___ Dataset entries
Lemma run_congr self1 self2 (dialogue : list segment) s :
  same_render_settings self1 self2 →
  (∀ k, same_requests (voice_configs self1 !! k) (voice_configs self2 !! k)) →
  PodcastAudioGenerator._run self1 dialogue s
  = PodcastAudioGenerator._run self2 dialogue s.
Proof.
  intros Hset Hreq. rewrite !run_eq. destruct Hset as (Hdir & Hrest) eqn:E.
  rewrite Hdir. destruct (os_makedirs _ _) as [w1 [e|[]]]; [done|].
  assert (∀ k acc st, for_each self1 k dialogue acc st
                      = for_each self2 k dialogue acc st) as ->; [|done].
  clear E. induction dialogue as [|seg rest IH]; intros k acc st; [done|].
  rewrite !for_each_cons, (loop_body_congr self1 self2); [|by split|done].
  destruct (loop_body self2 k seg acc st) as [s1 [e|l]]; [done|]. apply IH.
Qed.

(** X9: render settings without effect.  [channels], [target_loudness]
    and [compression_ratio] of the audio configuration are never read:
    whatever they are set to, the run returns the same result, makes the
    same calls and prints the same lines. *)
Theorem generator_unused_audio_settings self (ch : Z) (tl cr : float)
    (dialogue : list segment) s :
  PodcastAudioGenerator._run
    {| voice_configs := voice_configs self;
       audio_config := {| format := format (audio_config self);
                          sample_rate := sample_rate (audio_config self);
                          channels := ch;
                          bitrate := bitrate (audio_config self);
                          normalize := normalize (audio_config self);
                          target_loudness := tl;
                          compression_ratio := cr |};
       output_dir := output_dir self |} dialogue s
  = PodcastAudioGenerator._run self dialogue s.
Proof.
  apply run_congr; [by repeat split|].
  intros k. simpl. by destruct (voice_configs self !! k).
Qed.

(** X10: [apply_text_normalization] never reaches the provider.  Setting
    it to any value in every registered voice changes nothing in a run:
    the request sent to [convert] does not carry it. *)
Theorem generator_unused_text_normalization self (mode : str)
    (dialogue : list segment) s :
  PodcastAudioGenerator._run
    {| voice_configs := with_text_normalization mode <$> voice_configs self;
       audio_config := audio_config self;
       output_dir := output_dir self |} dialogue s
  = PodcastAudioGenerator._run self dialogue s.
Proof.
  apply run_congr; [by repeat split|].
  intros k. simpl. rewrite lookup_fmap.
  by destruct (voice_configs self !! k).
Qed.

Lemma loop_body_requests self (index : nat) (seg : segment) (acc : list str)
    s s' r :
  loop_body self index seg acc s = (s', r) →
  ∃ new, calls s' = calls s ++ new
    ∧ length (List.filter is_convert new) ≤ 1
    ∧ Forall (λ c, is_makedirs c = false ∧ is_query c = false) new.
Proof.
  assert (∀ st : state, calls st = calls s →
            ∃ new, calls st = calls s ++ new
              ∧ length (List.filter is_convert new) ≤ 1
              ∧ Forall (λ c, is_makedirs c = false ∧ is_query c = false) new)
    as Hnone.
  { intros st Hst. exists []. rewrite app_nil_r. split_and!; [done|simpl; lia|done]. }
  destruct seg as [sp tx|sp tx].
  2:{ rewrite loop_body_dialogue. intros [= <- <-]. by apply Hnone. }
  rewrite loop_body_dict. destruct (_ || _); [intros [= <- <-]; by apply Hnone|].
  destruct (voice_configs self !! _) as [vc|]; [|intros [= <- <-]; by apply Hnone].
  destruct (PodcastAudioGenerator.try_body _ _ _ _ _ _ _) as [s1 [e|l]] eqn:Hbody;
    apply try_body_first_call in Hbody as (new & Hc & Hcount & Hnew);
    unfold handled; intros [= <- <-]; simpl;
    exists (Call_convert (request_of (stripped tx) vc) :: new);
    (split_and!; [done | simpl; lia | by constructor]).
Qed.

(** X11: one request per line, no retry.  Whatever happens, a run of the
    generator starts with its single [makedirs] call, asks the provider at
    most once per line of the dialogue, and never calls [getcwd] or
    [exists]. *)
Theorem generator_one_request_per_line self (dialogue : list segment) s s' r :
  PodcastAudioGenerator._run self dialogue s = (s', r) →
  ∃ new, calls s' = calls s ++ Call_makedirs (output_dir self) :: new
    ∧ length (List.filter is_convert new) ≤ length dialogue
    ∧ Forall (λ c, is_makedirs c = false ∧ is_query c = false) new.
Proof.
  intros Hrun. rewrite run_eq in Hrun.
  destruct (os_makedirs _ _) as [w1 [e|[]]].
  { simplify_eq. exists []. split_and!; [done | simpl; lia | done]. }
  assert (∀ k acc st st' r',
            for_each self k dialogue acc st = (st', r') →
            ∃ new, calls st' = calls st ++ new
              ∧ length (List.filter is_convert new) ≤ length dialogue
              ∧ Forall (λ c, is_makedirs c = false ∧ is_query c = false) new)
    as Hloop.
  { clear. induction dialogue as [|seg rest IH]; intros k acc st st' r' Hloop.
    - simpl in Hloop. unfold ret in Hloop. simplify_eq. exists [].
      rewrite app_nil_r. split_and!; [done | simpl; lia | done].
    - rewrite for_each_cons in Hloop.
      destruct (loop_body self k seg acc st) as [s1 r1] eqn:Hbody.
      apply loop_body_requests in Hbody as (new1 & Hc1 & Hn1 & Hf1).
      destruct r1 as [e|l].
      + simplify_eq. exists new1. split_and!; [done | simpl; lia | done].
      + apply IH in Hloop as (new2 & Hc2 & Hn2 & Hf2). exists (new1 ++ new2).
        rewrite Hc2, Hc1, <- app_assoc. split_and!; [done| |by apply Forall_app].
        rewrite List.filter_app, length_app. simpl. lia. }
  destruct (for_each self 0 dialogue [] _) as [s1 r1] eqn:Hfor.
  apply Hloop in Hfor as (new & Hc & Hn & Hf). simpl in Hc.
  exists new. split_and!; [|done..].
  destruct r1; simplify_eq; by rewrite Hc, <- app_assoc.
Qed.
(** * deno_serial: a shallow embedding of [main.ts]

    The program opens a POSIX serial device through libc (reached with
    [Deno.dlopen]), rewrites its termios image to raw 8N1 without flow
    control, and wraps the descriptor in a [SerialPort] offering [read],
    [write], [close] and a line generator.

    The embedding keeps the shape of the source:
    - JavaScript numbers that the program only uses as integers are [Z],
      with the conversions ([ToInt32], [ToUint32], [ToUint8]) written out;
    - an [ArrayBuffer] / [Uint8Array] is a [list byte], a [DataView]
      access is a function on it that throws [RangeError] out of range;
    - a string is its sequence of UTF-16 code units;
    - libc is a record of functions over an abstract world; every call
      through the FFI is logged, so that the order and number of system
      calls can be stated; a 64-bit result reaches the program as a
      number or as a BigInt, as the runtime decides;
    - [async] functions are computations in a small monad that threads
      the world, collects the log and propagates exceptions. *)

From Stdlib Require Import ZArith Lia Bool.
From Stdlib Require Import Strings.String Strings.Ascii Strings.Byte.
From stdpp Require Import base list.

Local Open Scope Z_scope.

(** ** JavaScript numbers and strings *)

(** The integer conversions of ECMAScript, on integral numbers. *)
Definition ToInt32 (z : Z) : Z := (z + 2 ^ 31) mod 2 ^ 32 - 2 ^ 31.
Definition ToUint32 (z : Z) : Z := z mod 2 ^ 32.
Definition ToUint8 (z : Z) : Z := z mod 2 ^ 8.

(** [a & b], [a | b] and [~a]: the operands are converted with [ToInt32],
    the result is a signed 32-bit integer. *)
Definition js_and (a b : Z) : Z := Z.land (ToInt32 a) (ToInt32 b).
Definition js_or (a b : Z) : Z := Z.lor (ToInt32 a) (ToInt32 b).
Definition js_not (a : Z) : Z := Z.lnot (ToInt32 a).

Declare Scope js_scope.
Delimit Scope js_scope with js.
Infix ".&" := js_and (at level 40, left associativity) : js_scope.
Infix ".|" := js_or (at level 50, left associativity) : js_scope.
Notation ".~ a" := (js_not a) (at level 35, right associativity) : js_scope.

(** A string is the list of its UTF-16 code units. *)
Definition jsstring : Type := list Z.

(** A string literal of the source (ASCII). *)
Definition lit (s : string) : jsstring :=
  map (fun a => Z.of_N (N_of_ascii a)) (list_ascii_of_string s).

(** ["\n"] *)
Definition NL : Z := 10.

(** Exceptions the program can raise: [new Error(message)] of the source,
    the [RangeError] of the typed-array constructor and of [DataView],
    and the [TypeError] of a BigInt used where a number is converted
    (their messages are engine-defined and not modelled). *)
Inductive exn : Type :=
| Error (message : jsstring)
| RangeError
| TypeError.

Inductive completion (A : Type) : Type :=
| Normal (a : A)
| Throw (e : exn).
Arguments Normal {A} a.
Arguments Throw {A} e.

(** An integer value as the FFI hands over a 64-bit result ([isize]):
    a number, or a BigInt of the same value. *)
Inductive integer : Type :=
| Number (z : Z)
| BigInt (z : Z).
______
— What needs to be done —
Check each line in the records above for the word "unfold". Return those that have it.

— Exercise result —
    unfold handled; intros [= <- <-]; simpl;
    - simpl in Hloop. unfold ret in Hloop. simplify_eq. exists [].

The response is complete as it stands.